I recently heard an established academic say that they didn’t really see there was any issue with short- and fixed-term contracts, as staff in their organisation were generally redeployed.
Obviously, I have some T H O U G H T S on this.
Redeployment does not address the real problems experienced by those on STCs/FTCs.
Let’s be real for a moment. Generally speaking, the stratum of employees who are supposedly flowing seamlessly from one 6 month contract to the next 12 month contract and so on, are highly qualified, highly skilled people. Finding *employment* is not the issue here; the issue is finding steady employment in the sector for which they trained.
But the academic sector treats these people as a disposable resource. That is the “research culture problem” that the embeddedness of STCs/FTCs has created. It works for the academic institutions, because there’s an ever-ready pool of early career researchers (ECRs) and newly-minted PhDs who will move across the country for a 6 month FTC because the academic job market has devolved (definitely not evolved) to the point where they have little choice in the matter. Want to use that doctorate you spent 5 years on? Accept working conditions few other sectors could get away with.
The problem is, this is only acceptable to any person for a relatively short period of time. Many of us are prepared to accept sub-par conditions in the expectation that things will improve. In academia, that promise of improvement is growing fainter and fainter.
The preference for STCs/FTCs has, on occasion, been explained as a purposeful mechanism intended to dissuade ECRs from ‘stalling’ in their careers and becoming ‘eternal post-docs.’ This is an outrageous position to take on the issue.
Those who choose to undertake, and ultimately complete, a PhD in any discipline tend to be ambitious and motivated people who have goals they wish to pursue, and questions they want to answer. Very, very few want to be post-docs forever, because that means working on someone else’s goals and questions.
Tackling the issue of STCs and FTCs in academia would not mean a sudden army of complacent, static, post-doctoral researchers. It would give those individuals the security and stability to allow them to concentrate on progressing their careers.
The current pandemic has really underlined the extent to which anxiety about one aspect of life can affect a person’s motivation and productivity. ECRs have that anxiety and uncertainty about the future built-in to their career structure.

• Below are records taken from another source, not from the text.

(** * Block maintenance of the consensus set (modules/consensus/maintenance.go)

    A shallow embedding of the end-of-block maintenance pass: miner payouts
    become delayed outputs, delayed outputs whose maturity height is reached
    become spendable outputs, and file contracts whose window closed without
    a storage proof pay their missed-proof outputs and are removed.

    Go maps are [gmap]s, the two mutated objects (the consensus set and the
    block node) are threaded explicitly, and a [panic] is the [Panic]
    outcome of the [Result] monad.  The order in which Go's [range] visits
    a map is not specified by the language, so every loop over a map takes
    the visiting order as an argument, constrained only by [map_range]. *)

From stdpp Require Import gmap list fin_maps strings.
From Stdlib Require Import NArith Permutation.

Local Open Scope N_scope.

(** ** Package [types] *)

(** Modelled from the spec: the declarations of package [types] are not in
    the maintenance file.  A height is an unsigned 64-bit block count, an
    identifier is a hash read as a number, an output is a value and a
    spending condition; of a contract and of a block only the fields that
    the maintenance pass reads are kept. *)

Abbreviation BlockHeight := N (only parsing).
Abbreviation SiacoinOutputID := N (only parsing).
Abbreviation FileContractID := N (only parsing).

(** Addition on [BlockHeight], an unsigned 64-bit integer. *)
Definition height_add (a b : BlockHeight) : BlockHeight := (a + b) mod 2 ^ 64.

Record SiacoinOutput := mkSiacoinOutput {
  Value : N;
  UnlockHash : N
}.

Record FileContract := mkFileContract {
  WindowEnd : BlockHeight;
  MissedProofOutputs : list SiacoinOutput
}.

(** The value of [fc] in [fc, exists := m[k]] when [k] is not a key. *)
Definition zeroFileContract : FileContract :=
  {| WindowEnd := 0; MissedProofOutputs := [] |}.

Record Block := mkBlock {
  MinerPayouts : list SiacoinOutput
}.

Inductive ProofStatus := ProofValid | ProofMissed.

(** ** Package [modules]: the diff records

    The fields are those of the composite literals in the maintenance
    file. *)

Inductive DiffDirection := DiffApply | DiffRevert.

Definition DiffDirection_is_apply (d : DiffDirection) : Prop :=
  match d with DiffApply => True | DiffRevert => False end.

Global Instance DiffDirection_eq_dec : EqDecision DiffDirection := λ a b,
  match a, b with
  | DiffApply, DiffApply => left eq_refl
  | DiffRevert, DiffRevert => left eq_refl
  | DiffApply, DiffRevert =>
      right (λ H : DiffApply = DiffRevert,
               eq_ind DiffApply DiffDirection_is_apply I DiffRevert H)
  | DiffRevert, DiffApply =>
      right (λ H : DiffRevert = DiffApply,
               eq_ind DiffApply DiffDirection_is_apply I DiffRevert (eq_sym H))
  end.

Record SiacoinOutputDiff := mkSiacoinOutputDiff {
  scod_Direction : DiffDirection;
  scod_ID : SiacoinOutputID;
  scod_SiacoinOutput : SiacoinOutput
}.

Record DelayedSiacoinOutputDiff := mkDelayedSiacoinOutputDiff {
  dscod_Direction : DiffDirection;
  dscod_ID : SiacoinOutputID;
  dscod_SiacoinOutput : SiacoinOutput;
  dscod_MaturityHeight : BlockHeight
}.

Record FileContractDiff := mkFileContractDiff {
  fcd_Direction : DiffDirection;
  fcd_ID : FileContractID;
  fcd_FileContract : FileContract
}.

(** ** Package [consensus]: the state

    Of the consensus set and of the block node, the fields that the
    maintenance file reads or writes. *)

Record ConsensusSet := mkConsensusSet {
  siacoinOutputs : gmap N SiacoinOutput;
  delayedSiacoinOutputs : gmap N (gmap N SiacoinOutput);
  fileContracts : gmap N FileContract
}.

Record blockNode := mkBlockNode {
  block : Block;
  height : BlockHeight;
  siacoinOutputDiffs : list SiacoinOutputDiff;
  fileContractDiffs : list FileContractDiff;
  delayedSiacoinOutputDiffs : list DelayedSiacoinOutputDiff
}.

(** The receiver [cs] and the argument [bn] are both mutated in place. *)
Abbreviation State := (ConsensusSet * blockNode)%type (only parsing).

(** [cs.delayedSiacoinOutputs[h]]: a missing key reads as the nil map, which
    behaves as an empty map under lookup, [range] and [len]. *)
Definition bucket (cs : ConsensusSet) (h : BlockHeight) : gmap N SiacoinOutput :=
  default ∅ (delayedSiacoinOutputs cs !! h).

Definition set_siacoinOutputs (f : gmap N SiacoinOutput → gmap N SiacoinOutput)
    (cs : ConsensusSet) : ConsensusSet :=
  {| siacoinOutputs := f (siacoinOutputs cs);
     delayedSiacoinOutputs := delayedSiacoinOutputs cs;
     fileContracts := fileContracts cs |}.

Definition set_delayedSiacoinOutputs
    (f : gmap N (gmap N SiacoinOutput) → gmap N (gmap N SiacoinOutput))
    (cs : ConsensusSet) : ConsensusSet :=
  {| siacoinOutputs := siacoinOutputs cs;
     delayedSiacoinOutputs := f (delayedSiacoinOutputs cs);
     fileContracts := fileContracts cs |}.

Definition set_fileContracts (f : gmap N FileContract → gmap N FileContract)
    (cs : ConsensusSet) : ConsensusSet :=
  {| siacoinOutputs := siacoinOutputs cs;
     delayedSiacoinOutputs := delayedSiacoinOutputs cs;
     fileContracts := f (fileContracts cs) |}.

(** [bn.siacoinOutputDiffs = append(bn.siacoinOutputDiffs, d)] *)
Definition append_siacoinOutputDiff (d : SiacoinOutputDiff) (bn : blockNode) : blockNode :=
  {| block := block bn; height := height bn;
     siacoinOutputDiffs := siacoinOutputDiffs bn ++ [d];
     fileContractDiffs := fileContractDiffs bn;
     delayedSiacoinOutputDiffs := delayedSiacoinOutputDiffs bn |}.

(** [bn.delayedSiacoinOutputDiffs = append(bn.delayedSiacoinOutputDiffs, d)] *)
Definition append_delayedSiacoinOutputDiff (d : DelayedSiacoinOutputDiff)
    (bn : blockNode) : blockNode :=
  {| block := block bn; height := height bn;
     siacoinOutputDiffs := siacoinOutputDiffs bn;
     fileContractDiffs := fileContractDiffs bn;
     delayedSiacoinOutputDiffs := delayedSiacoinOutputDiffs bn ++ [d] |}.

(** [bn.fileContractDiffs = append(bn.fileContractDiffs, d)] *)
Definition append_fileContractDiff (d : FileContractDiff) (bn : blockNode) : blockNode :=
  {| block := block bn; height := height bn;
     siacoinOutputDiffs := siacoinOutputDiffs bn;
     fileContractDiffs := fileContractDiffs bn ++ [d];
     delayedSiacoinOutputDiffs := delayedSiacoinOutputDiffs bn |}.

Over the last 6 months or so, we’ve all had discussions, or read articles, where people have expressed frustration that they can’t plan ahead because they don’t know what will happen. ECRs are in that position permanently.
This is where we come back to the point I made earlier, that academia treats ECRs as disposable expertise. They aren’t considered in their true form; as whole people.
By that, I mean that an ECR isn’t just a biochemist, or a sociologist, or a statistician. They’re a person who has other aspects to their lives: family, partners, children, pets (never discount the solace brought by a pet!), or probably at least the desire to have these things. The current preference for STCs/FTCs means that all other aspects of an ECR’s life is suppressed by the job. This isn’t healthy for the ECR, but it is also becoming detrimental to academia. The two issues are linked.
The prospect of a redeployment scheme does not address the base issue of job security, because there is no guarantee. You might have been employed by one institution for a total period of a couple of years, but that period could have encompassed 4 different contracts. You can only ever plan 6 months ahead, and the last 3 months of any contract is spent thinking about how to get the next one.
If you don’t know that you’ll be employed again in the same institution in 3 months’ time, you cannot realistically create any kind of stability for yourself. You have to live in rented accommodation, because a) why would anyone buy a flat or house on the promise of 6 months employment, b) no bank will give you a mortgage if you can only reliably say you’ll be employed for the next 6 months and c) because all your contracts are short term, you may have had to move around a lot, so saving money is very difficult.
You might want children. I’m in my early 30s, I’d like to have a family. Having a child is expensive and draining, I want to make sure we are geographically and financially stable before we actually think seriously about spawning. I cannot seriously thinking about buying a house and growing a child (which takes 9 months #incaseyoudidntknow) if I am only guaranteed an income and a location for 6 months at a time.
Maybe you don’t want children, but you’d like a pet. You live in rented accommodation, and most landlords don’t allow pets. You’ve had to move around a lot, because of all the short contracts, so you don’t have a strong circle of friends in your location. You spend a lot of time alone.
There are plenty of other considerations, but this blog post is getting L O N G…
What it all amounts to is a whole generation of researchers who are anxious, lonely and depressed because their precarious job situation is putting the rest of their life on hold. There is only so long that any person is willing to put up with that, especially if they are skilled, intelligent and highly qualified. This is why academia is heading towards a crisis of expertise retention.
Basically, the established academics with tenure (or whatever passes for tenure these days) will retire and leave. The generations of researchers who have been increasingly devalued by their own sector are – surprise, surprise – leaving the sector. It’s not like they’re being rewarded for sticking around.
Even more broadly, it is well known that happy, secure and motivated workers who feel valued by their employer are more productive than those who are anxious and devalued by their employer.
It’s pretty basic. And it’s pretty astonishing that the higher education sector can’t seem to realise it.